When I first bought a DA (G220), I used Lime Prime to get a feel for machine polishing.


----------



## great gonzo (Nov 4, 2010)

djpaul said:


> Hi Gonz
> 
> Im waiting for Lime Prime at arrive through the post.
> I was considering getting a polishing machine but was told due to my lack of experience i would be better off using all products by hand.:newbie:
> ...


As said by others really. 
Lime prime will work wonders by hand but with a da it will be taken to the next level. It's actually where I started, I used the buff daddy and still do for some jobs but more with a rotary now days. A da is a great starting point and if you do some reading on this site you will pick up so many tips. 
Gonz.


----------



## cubicnick (Jan 7, 2017)

What would people recommend to use if applying it by hand? A short pile MF or something plusher? Or a foam applicator?


----------



## Hereisphilly (Nov 17, 2014)

cubicnick said:


> What would people recommend to use if applying it by hand? A short pile MF or something plusher? Or a foam applicator?


Foam applicator

Sent from my Pixel XL using Tapatalk


----------



## great gonzo (Nov 4, 2010)

Yep foam applicator, I like the tri foam ones. 

Gonz.


----------



## djpaul (Feb 1, 2017)

I have just bought a set of foam applicators on ebay.:thumb:


----------



## Matt_Nic (Apr 15, 2011)

Quick question - both with a DA - on a black car - Lime Prime or Prima Amigo?
One is abbrassive and one isn't. I have one, not the other. 

What's your weapon?


----------



## stealthwolf (Sep 24, 2008)

I have LP and LPL - both very good on my black car. If by hand, I'd go for PA. By machine, LP.


----------



## Matt_Nic (Apr 15, 2011)

Having not done anything with this since I first asked.....

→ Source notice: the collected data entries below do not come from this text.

(** C5. For a response with a profile whose [at_hash] is non-empty and an
    id_token whose header parses, given that the digest primitive never
    returns an empty string: the access token is accepted exactly when the
    header [alg] is a string of 5 characters, its last 3 characters parse to
    256, 384 or 512, and the base64url encoding of the left half of the
    digest of that width of the raw access token is the profile's [at_hash];
    in every other case the check throws. *)
Theorem at_hash_accepted_exactly_when :
  forall r w access_token at_hash id_token jwt hashAlg,
    truthy (SigninResponse.profile r) = true ->
    prop (SigninResponse.profile r) "at_hash" = Some at_hash ->
    truthy at_hash = true ->
    nonempty (SigninResponse.id_token r) = Some id_token ->
    parseJwt id_token = Some jwt ->
    truthy (Jwt.header jwt) = true ->
    prop (Jwt.header jwt) "alg" = Some hashAlg ->
    (forall digest, hashString access_token digest <> "") ->
    let accepted :=
      exists alg bits digest,
        hashAlg = JStr alg
        /\ String.length alg = 5%nat
        /\ parseInt (String.substring 2 3 alg) = Some bits
        /\ In (bits, digest)
             [(256%Z, "sha256"); (384%Z, "sha384"); (512%Z, "sha512")]
        /\ at_hash
           = JStr (hexToBase64Url
                     (left_half (hashString access_token digest))) in
    (check access_token (mkStore r w) = (Ok tt, mkStore r w) <-> accepted)
    /\ (failed (fst (check access_token (mkStore r w))) = true
        <-> ~ accepted).
Proof.
  intros r w access_token at_hash id_token jwt hashAlg
    Hp Ha Hat Hid Hj Hh Halg Hhash accepted.
  assert (Hrun : (check access_token (mkStore r w) = (Ok tt, mkStore r w)
                  /\ accepted)
                 \/ (failed (fst (check access_token (mkStore r w))) = true
                     /\ ~ accepted)).
  { rewrite (at_hash_check r w access_token at_hash id_token jwt hashAlg
               Hp Ha Hat Hid Hj Hh Halg).
    assert (Hshape : forall A : Prop,
               (forall alg, hashAlg = JStr alg -> False) ->
               (accepted -> A) -> ~ accepted).
    { intros A Hno _ (alg & _ & _ & E & _). now apply (Hno alg). }
    destruct hashAlg as [ | | b | n | alg | items | props | name];
      try (right; split;
           [ destruct (negb _ || negb _); reflexivity
           | apply (Hshape True); [ discriminate | trivial ] ]).
    clear Hshape.
    destruct (Nat.eqb_spec (String.length alg) 5) as [E | E]; cbn [negb].
    2:{ right. split; [reflexivity | ].
        intros (alg' & _ & _ & E1 & E2 & _). injection E1 as <-.
        contradiction. }
    destruct (parseInt (String.substring 2 3 alg)) as [hashBits | ] eqn:Ebits.
    2:{ right. split; [reflexivity | ].
        intros (alg' & bits & _ & E1 & _ & E3 & _). injection E1 as <-.
        congruence. }
    destruct (supported_bits hashBits) eqn:Esup; cbn [negb].
    2:{ right. split; [reflexivity | ].
        intros (alg' & bits & digest & E1 & _ & E3 & Hin & _).
        injection E1 as <-. rewrite Ebits in E3. injection E3 as <-.
        assert (supported_bits hashBits = true); [ | congruence ].
        apply supported_bits_cases. simpl in Hin.
        destruct Hin as [Hin | [Hin | [Hin | [] ] ] ];
          injection Hin as <- _; auto. }
    cbv zeta.
    rewrite (proj2 (present_Some _) (Hhash _)). cbn [negb orb].
    assert (Hname : In (hashBits, ("sha" ++ num_toString hashBits)%string)
                      [(256%Z, "sha256"); (384%Z, "sha384");
                       (512%Z, "sha512")]).
    { apply supported_bits_cases in Esup.
      destruct Esup as [-> | [-> | ->] ]; simpl; auto. }
    destruct (strict_eq
                (JStr (hexToBase64Url
                         (left_half
                            (hashString access_token
                               ("sha" ++ num_toString hashBits)%string))))
                at_hash) eqn:Eeq; cbn [negb].
    - left. split; [reflexivity | ].
      apply strict_eq_JStr in Eeq.
      exists alg, hashBits, ("sha" ++ num_toString hashBits)%string.
      auto.
    - right. split; [reflexivity | ].
      intros (alg' & bits & digest & E1 & _ & E3 & Hin & E5).
      injection E1 as <-. rewrite Ebits in E3. injection E3 as <-.
      assert (digest = ("sha" ++ num_toString hashBits)%string) as ->.
      { simpl in Hin, Hname.
        destruct Hin as [Hin | [Hin | [Hin | [] ] ] ];
          injection Hin as <- <-; reflexivity. }
      apply strict_eq_JStr_false in Eeq. congruence. }
  destruct Hrun as [(Hok & Hacc) | (Hfail & Hrej)].
  - split; split; intro; try assumption; try contradiction.
    rewrite Hok in *. discriminate.
  - split; split; intro H; try assumption; try contradiction.
    rewrite H in Hfail. discriminate.
Qed.
(** * LockTab: sorters, tab-list projection and range toggle

    A shallow embedding of [app/js/LockTab.tsx]: the four sorters of the
    lock-tab panel, the sort selection state with its persisted key, the
    projection of the raw tab array into the displayed order, and the
    click / shift-click handler that issues lock and unlock requests.

    Conventions of the embedding.
    - A JavaScript number is an integer ([Z]) or [NaN]; every number the
      component handles (tab ids, window ids, indices, timestamps) is an
      integer in the range where doubles are exact.
    - A [chrome.tabs.Tab] is an object: besides the fields the component
      reads it carries its identity [oid], which is what [===] and
      [Array.prototype.indexOf] compare.
    - Arrays that the component sorts in place live in a store of arrays
      indexed by reference.
    - [settings.isTabLocked] and [settings.isTabManuallyLockable] belong to
      the settings module and are parameters of the development. *)

From Stdlib Require Import ZArith List Bool Lia.
From stdpp Require Import base option gmap strings list fin_maps sorting.

Local Open Scope Z_scope.

(** ** JavaScript numbers and array primitives *)

Module JS.

(** The result of a numeric expression. *)
Inductive number : Type :=
| Num (z : Z)
| NaN.

(** [ToNumber] on a value that is a number or [undefined]. *)
Definition to_number (v : option Z) : number :=
  match v with
  | Some z => Num z
  | None => NaN
  end.

(** [x - y] *)
Definition sub (x y : number) : number :=
  match x, y with
  | Num a, Num b => Num (a - b)
  | _, _ => NaN
  end.

(** [x * y] *)
Definition mul (x y : number) : number :=
  match x, y with
  | Num a, Num b => Num (a * b)
  | _, _ => NaN
  end.

(** Unary minus, [-x]. *)
Definition neg (x : number) : number :=
  match x with
  | Num a => Num (- a)
  | NaN => NaN
  end.

(** [x < 0], false on [NaN]. *)
Definition is_negative (x : number) : bool :=
  match x with
  | Num a => a <? 0
  | NaN => false
  end.

(** [Array.prototype.slice(start, end)]: a negative bound counts from the
    end of the array, both bounds are clamped to [0 .. length]. *)
Definition relative_index (len k : Z) : Z :=
  if k <? 0 then Z.max (len + k) 0 else Z.min k len.
Lemma heapPop_run (first hi : Z) (rounds : nat) :
  ∀ (i : Z) (l : list A),
    0 ≤ first → first + hi ≤ len l → Z.of_nat rounds = i + 1 → i < hi →
    heapFrom l first 0 (i + 1) →
    sortedIn l (first + i + 1) (first + hi) →
    (∀ x y, 0 ≤ x ≤ i → i < y < hi → keyAt l (first + x) ≤ keyAt l (first + y)) →
    ∃ l', heapPop less rounds i first l = Ok (tt, l')
          ∧ rearranged first (first + hi) l l'
          ∧ sortedIn l' first (first + hi).
Proof.
  induction rounds as [|rounds IH]; intros i l Hf Hhi Hr Hi Hheap Hsorted Hle.
  - exists l. split; [reflexivity|]. split; [apply rearranged_refl|].
    replace first with (first + i + 1) at 1 by lia. exact Hsorted.
  - cbn [heapPop]. rewrite bind_Swap by lia.
    set (l1 := swapped l first (first + i)).
    assert (len l1 = len l) as Hl1 by apply len_swapped.
    assert (∀ k, 0 ≤ k → keyAt l1 (first + k)
              = if k =? i then keyAt l (first + 0)
                else if k =? 0 then keyAt l (first + i) else keyAt l (first + k)) as HK.
    { intros k Hk. unfold l1.
      replace (swapped l first (first + i)) with (swapped l (first + 0) (first + i))
        by (f_equal; lia).
      apply keyAt_swapped_from; lia. }
    pose proof (heap_root_max l first (i + 1) Hheap) as Hmax.
    destruct (siftDown_run first 0 i l1) as (l2 & Hrun2 & Hre2 & Hh2); try lia.
    { intros j c Hj Hc Hci. rewrite !HK by lia.
      destruct (Z.eqb_spec c i); [lia|]. destruct (Z.eqb_spec c 0); [lia|].
      destruct (Z.eqb_spec j i); [lia|]. destruct (Z.eqb_spec j 0); [lia|].
      apply Hheap; lia. }
    rewrite (bind_run _ _ l1 l2 tt Hrun2).
    pose proof (rearranged_len _ _ _ _ Hre2) as Hl2.
    assert (∀ y, i ≤ y < hi → keyAt l2 (first + y) = keyAt l1 (first + y)) as Hout.
    { intros y Hy. destruct Hre2 as (_ & O & _). apply O; lia. }
    assert (∀ x, 0 ≤ x < i → ∃ x', 0 ≤ x' ≤ i ∧ keyAt l2 (first + x) = keyAt l (first + x'))
      as Hin.
    { intros x Hx. destruct Hre2 as (_ & _ & I).
      destruct (I (first + x) ltac:(lia)) as (j & Hj & E).
      rewrite E. replace j with (first + (j - first)) by lia. rewrite HK by lia.
      destruct (Z.eqb_spec (j - first) i); [lia|].
      destruct (Z.eqb_spec (j - first) 0); [exists i|exists (j - first)]; split; (lia || reflexivity). }
    destruct (IH (i - 1) l2) as (l' & Hrun & Hre & Hs); try lia.
    { replace (i - 1 + 1) with i by lia. exact Hh2. }
    { replace (first + (i - 1) + 1) with (first + i) by lia.
      intros p q Hp Hpq Hq.
      replace p with (first + (p - first)) by lia.
      replace q with (first + (q - first)) by lia.
      rewrite !Hout, !HK by lia.
      destruct (Z.eqb_spec (p - first) i) as [Ep|Ep].
      - destruct (Z.eqb_spec (q - first) i) as [Eq|Eq]; [lia|].
        destruct (Z.eqb_spec (q - first) 0); [lia|]. apply Hle; lia.
      - destruct (Z.eqb_spec (p - first) 0); [lia|].
        destruct (Z.eqb_spec (q - first) i); [lia|].
        destruct (Z.eqb_spec (q - first) 0); [lia|].
        replace (first + (p - first)) with p by lia.
        replace (first + (q - first)) with q by lia.
        apply Hsorted; lia. }
    { intros x y Hx Hy. destruct (Hin x ltac:(lia)) as (x' & Hx' & ->).
      rewrite Hout, HK by lia.
      destruct (Z.eqb_spec y i) as [->|].
      - apply Hmax. lia.
      - destruct (Z.eqb_spec y 0); [lia|].
        destruct (Z.eq_dec x' i) as [->|]; [|apply Hle; lia].
        transitivity (keyAt l (first + 0)); [apply Hmax; lia|apply Hle; lia]. }
    exists l'. split; [exact Hrun|]. split; [|exact Hs].
    eapply rearranged_trans;
      [lia|apply (rearranged_swapped first (first + hi) l first (first + i)); lia|].
    fold l1.
    eapply rearranged_trans; [lia|eapply rearranged_weaken; [| |exact Hre2]; lia|exact Hre].
Qed.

The car looks like it needs some correction work. 
Where does Lime Prime sit compared to more typical polishes? I have a full set of Menzerna in the garage ranging from harsh to fine. Are they better than LP? Is LP for a finish that doesn't need much correction?


----------



## Hereisphilly (Nov 17, 2014)

Matt_Nic said:


> Having not done anything with this since I first asked.....
> 
> The car looks like it needs some correction work.
> Where does Lime Prime sit compared to more typical polishes? I have a full set of Menzerna in the garage ranging from harsh to fine. Are they better than LP? Is LP for a finish that doesn't need much correction?


As far as I understand it, LP is basically a fine finishing polish

Sent from my Pixel XL using Tapatalk


----------



## suspal (Dec 29, 2011)

Lime prime is a pre wax cleaner with micro abrasives to yake care of very light swirls.
A very nice product may i say,one for everyone's detailing arsenal.:thumb:


----------



## Matt_Nic (Apr 15, 2011)

But for a BMW with hard paint and a decent amount of swirling, a more aggressive designated polish is more appropriate?


----------



## suspal (Dec 29, 2011)

Matt_Nic said:


> But for a BMW with hard paint and a decent amount of swirling, a more aggressive designated polish is more appropriate?


Yes mate you'll need a compound with more cut,lp isn't the product to tackel what you;re discribing.:thumb:


----------



## steelghost (Aug 20, 2015)

The abrasives in "proper" polishes designed for correcting paint tend to be made of aluminium oxide as it is very, very hard.

Paint cleaners tend to be either *very* fine versions of aluminium oxide or a softer mineral that when used on clear coat will really only act to clean muck out of the micro-texture of the paint. I tend to think of it like using Cif on a steel saucepan. I'm not really going to get rid of any scratches but it should clean it up!

On softer paints, as has been said earlier in the thread they can tackle fine marks etc; with hard paint you'll get a cleaning effect (still very worthwhile!) and in the case of LP, a "glazing" effect from the oils that can temporarily reduce the appearance of the finer swirls. Waxing over the top will give this effect a bit more durability. However for a permanent improvement you will need a more robust cutting effect as suspal mentions.


----------



## Blueberry (Aug 10, 2007)

There is Lime Prime Plus which has more cut


----------